Over the past two years, investigations and reporting of abuses in the seafood industry triggered a raft of measures by the Thai military government to curb abuses, ranging from legislation, to crackdowns on fishing vessels and seafood processing plants employing migrant labor.

FILE - Navy personnel stand guard as the crew of S
FILE - Navy personnel stand guard as the crew of Silver Sea 2, a Thai-owned cargo ship which was seized by Indonesian authorities last August, are lined up during a media conference at the port of Sabang, Aceh province, Indonesia, Sept. 25, 2015.

In the southern seaside province of Phangna, Myanmar national Htoo Chit, president of a foundation assisting migrant worker seafarers, believes there has been progress in addressing many of the issues faced by the industry.

“I’ve always said compared to the previous time, the current government is the most active and most interested [in] working for these human rights issue[s] and [human] trafficking, especially in the seafood industry. They try to collaborate with NGOs [on-government organizations] like us. Since last year, the Thai government has tried to resolve these problems,” he said.

Major seafood industry exporters, including Thai Union Frozen Products, with annual sales of $3.5 billion, were forced to cut ties with suppliers linked to slave labor. 

Slave labor, trafficking
Australian-Japanese seafood exporter, Kingfisher Holdings, in a statement said it has taken steps to tighten policies and practices after reports linked some of its suppliers to using illegal labor to its products. The measures include mandatory certification for all raw material supplies from the sea.

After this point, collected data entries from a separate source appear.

Lemma decode_tail_2 dec x y : digit (at_ dec x) -> digit (at_ dec y) ->
  decode_tail dec [x; y]
  = if at_ dec y mod 16 =? 0 then Some [at_ dec x * 4 + at_ dec y / 16] else None.
Proof.
  intros Hx Hy. cbn [decode_tail]. rewrite join_digits2, shiftr_div by (done || lia).
  change 0x3ff with (2 ^ 10 - 1). rewrite land_ones_mod by lia. unfold digit, uwrap in *.
  rewrite !(proj2 (Z.ltb_ge _ _)) by lia. cbn [orb].
  destruct (Z.eqb_spec (at_ dec y mod 16) 0); destruct (Z.eqb_spec ((at_ dec x * 4096 + at_ dec y * 64) mod 2 ^ 10) 0);
    cbn [negb]; [|zdm..|done]. elementwise.
Qed.
Lemma decode_tail_3 dec x y z : digit (at_ dec x) -> digit (at_ dec y) -> digit (at_ dec z) ->
  decode_tail dec [x; y; z]
  = if at_ dec z mod 4 =? 0 then
      Some [at_ dec x * 4 + at_ dec y / 16; at_ dec y mod 16 * 16 + at_ dec z / 4]
    else None.
Proof.
  intros Hx Hy Hz. cbn [decode_tail]. rewrite join_digits3, !shiftr_div by (done || lia).
  change 0x3 with (2 ^ 2 - 1). rewrite land_ones_mod by lia. unfold digit, uwrap in *.
  rewrite !(proj2 (Z.ltb_ge _ _)) by lia. cbn [orb].
  destruct (Z.eqb_spec (at_ dec z mod 4) 0);
    destruct (Z.eqb_spec ((at_ dec x * 4096 + at_ dec y * 64 + at_ dec z) mod 2 ^ 2) 0);
    cbn [negb]; [|zdm..|done]. elementwise.
Qed.

Lemma decode_4 dec padding x y z w l :
  digit (at_ dec x) -> digit (at_ dec y) -> digit (at_ dec z) -> digit (at_ dec w) ->
  decode_groups dec padding (x :: y :: z :: w :: l)
  = (out ← decode_groups dec padding l;
     Some (at_ dec x * 4 + at_ dec y / 16 :: at_ dec y mod 16 * 16 + at_ dec z / 4
           :: at_ dec z mod 4 * 64 + at_ dec w :: out)).
Proof.
  intros Hx Hy Hz Hw. cbn [decode_groups]. rewrite join_digits, !shiftr_div by (done || lia).
  unfold digit, uwrap in *. rewrite (proj2 (Z.ltb_ge _ _)) by lia.
  destruct (decode_groups dec padding l); simpl; [|done]. elementwise.
Qed.

(** A group with an invalid character is accepted only as the padded end. *)
Lemma decode_invalid dec padding x y z w l :
  at_ dec x < 0 \/ at_ dec y < 0 \/ at_ dec z < 0 \/ at_ dec w < 0 ->
  decode_groups dec padding (x :: y :: z :: w :: l)
  = if negb padding || negb (bool_decide (l = [])) || negb (w =? pad_char) then None
    else decode_tail dec (if z =? pad_char then [x; y] else [x; y; z]).
Proof. intros H%group_negative. cbn [decode_groups]. by rewrite (proj2 (Z.ltb_lt _ _)). Qed.

Section roundtrip.
Context {enc dec : list Z} `{!Alphabet enc dec}.

(** The digit [i] is written as a character that reads back as [i]. *)
Lemma dec_enc i : digit i -> at_ dec (at_ enc i) = i.
Proof. intros Hi. by apply alpha_enc. Qed.
Lemma enc_not_pad i : digit i -> (at_ enc i =? pad_char) = false.
Proof. intros Hi. apply Z.eqb_neq. by apply alpha_enc. Qed.

Lemma decode_encode padding src :
  Forall byte src -> decode_groups dec padding (encode_groups enc padding src) = Some src.
Proof.
  induction src as [|a|a b|a b c src IH] using groups3_ind; intros Hb; [done|..];
    rewrite ?Forall_cons in Hb; destruct_and? Hb.
  - rewrite encode_1 by done. assert (digit (a / 4) /\ digit (a mod 4 * 16)) as [? ?] by (unfold digit, byte in *; zdm).
    assert (decode_tail dec [at_ enc (a / 4); at_ enc (a mod 4 * 16)] = Some [a]) as E.
    { rewrite decode_tail_2 by by rewrite dec_enc. rewrite !dec_enc by done.
      rewrite (proj2 (Z.eqb_eq _ _)) by zdm. elementwise. }
    destruct padding; [|done]. rewrite decode_invalid; [exact E|]. rewrite alpha_pad. lia.
  - rewrite encode_2 by done.
    assert (digit (a / 4) /\ digit (a mod 4 * 16 + b / 16) /\ digit (b mod 16 * 4)) as (? & ? & ?)
      by (unfold digit, byte in *; zdm).
    assert (decode_tail dec [at_ enc (a / 4); at_ enc (a mod 4 * 16 + b / 16); at_ enc (b mod 16 * 4)] = Some [a; b]) as E.
    { rewrite decode_tail_3 by by rewrite dec_enc. rewrite !dec_enc by done. unfold byte in *.
      rewrite (proj2 (Z.eqb_eq _ _)) by zdm. elementwise. }
    destruct padding; [|done]. rewrite decode_invalid; [|rewrite alpha_pad; lia]. cbn [negb orb].
    by rewrite Z.eqb_refl, enc_not_pad.
  - rewrite encode_3 by done.
    assert (digit (a / 4) /\ digit (a mod 4 * 16 + b / 16) /\ digit (b mod 16 * 4 + c / 64) /\ digit (c mod 64))
      as (? & ? & ? & ?) by (unfold digit, byte in *; zdm).
    rewrite decode_4 by by rewrite dec_enc. rewrite !dec_enc by done. rewrite IH by done. simpl.
    unfold byte in *. elementwise.
Qed.

(** A byte is either invalid or the character of a digit. *)
Lemma dec_cases c : byte c -> at_ dec c < 0 \/ (digit (at_ dec c) /\ at_ enc (at_ dec c) = c).
Proof. intros Hc. destruct (alpha_dec c Hc) as [->|H]; [by left|by right]. Qed.

(** The tail decoder inverts the tail encoder. *)
Lemma encode_tail_2 padding x y bs : byte x -> byte y -> decode_tail dec [x; y] = Some bs ->
  Forall byte bs /\ encode_groups enc padding bs = [x; y] ++ (if padding then [pad_char; pad_char] else []).
Proof.
  intros Hx Hy. destruct (dec_cases x Hx) as [H|[Hdx Ex]]; [simpl; by rewrite (proj2 (Z.ltb_lt _ _)) by lia|].
  destruct (dec_cases y Hy) as [H|[Hdy Ey]]; [simpl; by rewrite (proj2 (Z.ltb_lt (at_ dec y) _)), orb_true_r by lia|].
  rewrite decode_tail_2 by done. destruct (Z.eqb_spec (at_ dec y mod 16) 0) as [Hm|]; [|done]. intros [= <-].
  assert (byte (at_ dec x * 4 + at_ dec y / 16)) as Hb by (unfold byte, digit in *; zdm).
  split; [by apply Forall_singleton|]. rewrite encode_1 by done. simpl. f_equal; [|f_equal].
  - transitivity (at_ enc (at_ dec x)); [|done]. f_equal. unfold digit in *. zdm.
  - transitivity (at_ enc (at_ dec y)); [|done]. f_equal. unfold digit in *. zdm.
Qed.
Lemma encode_tail_3 padding x y z bs : byte x -> byte y -> byte z -> decode_tail dec [x; y; z] = Some bs ->
  Forall byte bs /\ encode_groups enc padding bs = [x; y; z] ++ (if padding then [pad_char] else []).
Proof.
  intros Hx Hy Hz. destruct (dec_cases x Hx) as [H|[Hdx Ex]]; [simpl; by rewrite (proj2 (Z.ltb_lt _ _)) by lia|].
  destruct (dec_cases y Hy) as [H|[Hdy Ey]]; [simpl; by rewrite (proj2 (Z.ltb_lt (at_ dec y) _)), orb_true_r by lia|].
  destruct (dec_cases z Hz) as [H|[Hdz Ez]].
  { simpl. rewrite (proj2 (Z.ltb_lt (at_ dec z) _)) by lia. by destruct (_ || _). }
  rewrite decode_tail_3 by done. destruct (Z.eqb_spec (at_ dec z mod 4) 0) as [Hm|]; [|done]. intros [= <-].
  assert (byte (at_ dec x * 4 + at_ dec y / 16) /\ byte (at_ dec y mod 16 * 16 + at_ dec z / 4)) as [Hb1 Hb2]
    by (unfold byte, digit in *; zdm).
  split; [by rewrite !Forall_cons, Forall_nil|]. rewrite encode_2 by done. simpl. f_equal; [|f_equal; [|f_equal]].
  - transitivity (at_ enc (at_ dec x)); [|done]. f_equal. unfold digit in *. zdm.
  - transitivity (at_ enc (at_ dec y)); [|done]. f_equal. unfold digit in *. zdm.
  - transitivity (at_ enc (at_ dec z)); [|done]. f_equal. unfold digit in *. zdm.
Qed.

Lemma encode_decode padding src bs :
  Forall byte src -> decode_groups dec padding src = Some bs ->
  Forall byte bs /\ encode_groups enc padding bs = src.
Proof.
  revert bs. induction src as [|a|a b|a b c|a b c d src IH] using groups4_ind; intros bs Hb;
    rewrite ?Forall_cons in Hb; destruct_and? Hb; [by intros [= <-]|done|..].
  - destruct padding; [done|]. cbn [decode_groups]. intros E.
    destruct (encode_tail_2 false a b bs) as [? ->]; done.
  - destruct padding; [done|]. cbn [decode_groups]. intros E.
    destruct (encode_tail_3 false a b c bs) as [? ->]; done.
  - assert ((at_ dec a < 0 \/ at_ dec b < 0 \/ at_ dec c < 0 \/ at_ dec d < 0) \/
      (digit (at_ dec a) /\ digit (at_ dec b) /\ digit (at_ dec c) /\ digit (at_ dec d)
       /\ at_ enc (at_ dec a) = a /\ at_ enc (at_ dec b) = b /\ at_ enc (at_ dec c) = c /\ at_ enc (at_ dec d) = d))
      as [Hneg|(Ha & Hb & Hc & Hd & Ea & Eb & Ec & Ed)].
    { destruct (dec_cases a), (dec_cases b), (dec_cases c), (dec_cases d); try done; tauto. }
    + rewrite decode_invalid by done. destruct padding; [|done]. cbn [negb orb].
      case_bool_decide; [subst src|done]. destruct (Z.eqb_spec d pad_char); [subst d|done]. cbn [negb orb].
      destruct (Z.eqb_spec c pad_char); [subst c|]; intros E.
      * destruct (encode_tail_2 true a b bs) as [? ->]; done.
      * destruct (encode_tail_3 true a b c bs) as [? ->]; done.
    + rewrite decode_4 by done. destruct (decode_groups dec padding src) as [out|]; [|done].
      intros [= <-]. destruct (IH out) as [Hout Eout]; [done|done|].
      set (x := at_ dec a) in *. set (y := at_ dec b) in *. set (z := at_ dec c) in *. set (w := at_ dec d) in *.
      assert (byte (x * 4 + y / 16) /\ byte (y mod 16 * 16 + z / 4) /\ byte (z mod 4 * 64 + w)) as (? & ? & ?)
        by (unfold byte, digit in *; zdm).
      split; [by rewrite !Forall_cons|]. rewrite encode_3, Eout by done.
      rewrite <-Ea, <-Eb, <-Ec, <-Ed. unfold digit in *. elementwise.
Qed.
End roundtrip.

(** ** Buffer sizes *)

Lemma encode_length enc (padding : bool) src :
  Z.of_nat (length (encode_groups enc padding src)) <= (Z.of_nat (length src) + 2) / 3 * 4
  /\ (padding = true -> Z.of_nat (length (encode_groups enc padding src)) = (Z.of_nat (length src) + 2) / 3 * 4).
Proof.
  induction src as [|a|a b|a b c src IH] using groups3_ind; [simpl; zdm|destruct padding; simpl; zdm..|].
  cbn [encode_groups length]. destruct IH as [IH1 IH2].
  assert ((Z.of_nat (S (S (S (length src)))) + 2) / 3 = (Z.of_nat (length src) + 2) / 3 + 1) as -> by zdm.
  split; [lia|]. intros Hp. specialize (IH2 Hp). lia.
Qed.

Lemma encode_size_exact n : 0 <= n -> (n + 2) / 3 * 4 < 2 ^ 31 -> xylem_base64_encode_size n = (n + 2) / 3 * 4.
Proof.
  intros Hn Hb. unfold xylem_base64_encode_size. rewrite (i32_small (n + 2)) by zdm.
  rewrite Z.quot_div_nonneg by lia. apply i32_small. zdm.
Qed.
Lemma decode_size_exact n : 0 <= n -> n + 3 < 2 ^ 31 -> xylem_base64_decode_size n = (n + 3) / 4 * 3.
Proof.
  intros Hn Hb. unfold xylem_base64_decode_size. rewrite (i32_small (n + 3)) by lia.
  rewrite Z.quot_div_nonneg by lia. apply i32_small. zdm.
Qed.

(** C23 With a destination of [xylem_base64_encode_size] bytes the encoder
    succeeds, writes no more than that (with padding exactly that), and decoding
    what it wrote, with the same alphabet and padding mode, returns the input. *)
Theorem base64_roundtrip enc dec `{!Alphabet enc dec} padding src dlen dlen' :
  Forall byte src -> (Z.of_nat (length src) + 2) / 3 * 4 < 2 ^ 31 - 3 ->
  xylem_base64_encode_size (Z.of_nat (length src)) <= dlen ->
  xylem_base64_decode_size (xylem_base64_encode_size (Z.of_nat (length src))) <= dlen' ->
  exists out, _base64_encode src dlen enc padding = Some out
    /\ Z.of_nat (length out) <= xylem_base64_encode_size (Z.of_nat (length src))
    /\ (padding = true -> Z.of_nat (length out) = xylem_base64_encode_size (Z.of_nat (length src)))
    /\ _base64_decode out dlen' dec padding = Some src.
Proof.
  intros Hb Hn Hd Hd'. destruct (encode_length enc padding src) as [Hl1 Hl2].
  rewrite encode_size_exact in * by lia. rewrite decode_size_exact in Hd' by zdm.
  exists (encode_groups enc padding src). unfold _base64_encode, _base64_decode.
  rewrite encode_size_exact, decode_size_exact by lia.
  rewrite !(proj2 (Z.ltb_ge _ _)), decode_encode by (done || zdm). split_and!; done || lia.
Qed.

(** C34 The decoder accepts only canonical input: whatever it decodes is exactly
    the encoding of its result, so wrong padding, foreign characters, stray bits
    in the last character and truncated input are all rejected. *)
Theorem base64_canonical enc dec `{!Alphabet enc dec} padding src dlen bs :
  Forall byte src -> _base64_decode src dlen dec padding = Some bs ->
  Forall byte bs /\ encode_groups enc padding bs = src.
Proof.
  intros Hb. unfold _base64_decode. destruct (_ <? _); [done|]. by apply encode_decode.
Qed.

Panitan Wattanayagorn, an advisor to the Thai Deputy Prime Minister, Prawit Wongsuwan, who held talks with the European Union delegation, said the Thai Government is committed to implementing policies and laws affecting the seafood industry.

“There is a policy of zero tolerance in these areas. Trafficking is a very complicated issue, it involves many agencies, but the government is committed and very serious about pursuing to implement new measures, in upgrading the measures, in upgrading the law on fishery problems and on trafficking issues,” he stated.

FILE - A fisherman sits as fishing vessels are see
FILE - A fisherman sits as fishing vessels are seen docked after fishing operations stopped at a port in Samut Sakhon province, Thailand.

But others, including several non-government organizations (NGOs), remain cautious amid concerns over policy transparency with law enforcement often considered an area of weakness.

Andy Hall, a migration researcher and labor activist, said while some progress has been made in addressing the issues, including migrant worker registration, more needs to be done. 

“Certainly there seems to have been a lot of changes. But whether that’s led to some kind of reduction in exploitation is very difficult to say. I mean we see the policies that are coming out from the government that are really not making much sense in terms of having a long term migration policy that promotes human security," Hall said. "So we’re still very skeptical that there has been significant improvements.”

Government advisor Panitan also agrees there is “still quite some way to go” to address the labor issues in the seafood industry.

But analysts say Thailand’s challenge is to be upgraded on the U.S.’s Trafficking in Person’s (TIP) ratings after remaining on the report’s lowest level of Tier 3 last year. 

Panitan believes Thailand has taken sufficient steps to be upgraded to Tier 2 and failure to achieve the goal would, he says, “send the wrong signal” given the policy changes.

A U.S. TIP assessment of Thailand’s labor and trafficking measures is due to be completed by the end March, with the U.S. expected to release its worldwide assessment report on human trafficking by mid-year.